**REQUIRED ACTION**
What is wanted is an exact copy of the lines from the top of the listing through the line containing "From S2P Require Import Prelude.".

**THE INPUT**
((

(* ===== verification/Tables.v ===== *)
(** * Statements over the tables of a component

    A component's tables [T] beside the state [Y] of everything outside the process.
    A statement reads or rewrites the tables in one step, or fails and leaves them
    alone; identifiers are drawn fresh from a counter among the tables. *)

From S2P Require Import Prelude.

Record beside (T Y : Type) := Beside { tabs : T; around : Y }.
Arguments Beside {T Y} _ _.
Arguments tabs {T Y} _.
Arguments around {T Y} _.

(** Row identifiers; [uuid.New] never repeats one. *)
Class Serial (T : Type) := { next_id : T -> nat; used_id : T -> T }.

Section Statements.
Context {T Y : Type}.
#[local] Abbreviation P := (prog (env (beside T Y))).

Definition sql {A} (op : string) (f : T -> res A * T) : P (res A) :=
  db op (fun s => let r := f (tabs s) in (fst r, Beside (snd r) (around s))).
Definition query {A} (op : string) (f : T -> res A) : P (res A) := sql op (fun t => (f t, t)).
Definition exec (op : string) (f : T -> T) : P (res unit) := sql op (fun t => (Ok tt, f t)).

Definition draw_id `{Serial T} : P nat :=
  state (fun s => (next_id (tabs s), Beside (used_id (tabs s)) (around s))).

(** A call to the outside. *)
Definition outward {A} (c : prog Y A) : P A :=
  state (fun s => let r := c (around s) in (fst r, Beside (tabs s) (snd r))).
End Statements.

(** The tables move along [R] and the outside along [O]. *)
Definition both {T Y} (R : T -> T -> Prop) (O : Y -> Y -> Prop) (s s' : beside T Y) : Prop :=
  R (tabs s) (tabs s') /\ O (around s) (around s').

#[export] Instance both_preorder {T Y} (R : T -> T -> Prop) (O : Y -> Y -> Prop)
  `{!PreOrder R, !PreOrder O} : PreOrder (both R O).
Proof.
  split; unfold both; [intros s; split; reflexivity|].
  intros s1 s2 s3 [? ?] [? ?]. split; by etransitivity.
Qed.

Section Kept.
Context {T Y : Type} (R : T -> T -> Prop) (O : Y -> Y -> Prop) `{!PreOrder R, !PreOrder O}.
#[local] Abbreviation along := (on_st (both R O)).

Lemma kept_sql {A} op (f : T -> res A * T) :
  (forall t, R t (snd (f t))) -> preserves along (sql op f).
Proof. intros Hf. apply preserves_db; [typeclasses eauto|]. intros s. split; cbn; [apply Hf | done]. Qed.

Lemma kept_query {A} op (f : T -> res A) : preserves along (query op f).
Proof. apply kept_sql. intros t. cbn. reflexivity. Qed.

Lemma kept_exec op f : (forall t, R t (f t)) -> preserves along (exec op f).
Proof. intros Hf. by apply kept_sql. Qed.

Lemma kept_draw `{Serial T} : (forall t, R t (used_id t)) -> preserves along draw_id.
Proof. intros Hb. apply preserves_state. intros s. split; cbn; [apply Hb | done]. Qed.

Lemma kept_outward {A} (c : prog Y A) :
  (forall y, O y (snd (c y))) -> preserves along (outward c).
Proof. intros Hc. apply preserves_state. intros s. split; cbn; [reflexivity | apply Hc]. Qed.

Lemma kept_now : preserves along (@time_now (beside T Y)).
Proof. apply preserves_now. typeclasses eauto. Qed.
End Kept.

(** No statement fails from here on. *)
Lemma sql_quiet {T Y A} op (f : T -> res A * T) (w : env (beside T Y)) :
  faults w = [] ->
  sql op f w = (fst (f (tabs (st w))),
                Env (Beside (snd (f (tabs (st w)))) (around (st w))) [] (clock w) (ticks w)).
Proof. intros Hf. unfold sql, db. by rewrite Hf. Qed.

))

**ANSWER SECTION**
(* ===== verification/Tables.v ===== *)
(** * Statements over the tables of a component

    A component's tables [T] beside the state [Y] of everything outside the process.
    A statement reads or rewrites the tables in one step, or fails and leaves them
    alone; identifiers are drawn fresh from a counter among the tables. *)

From S2P Require Import Prelude.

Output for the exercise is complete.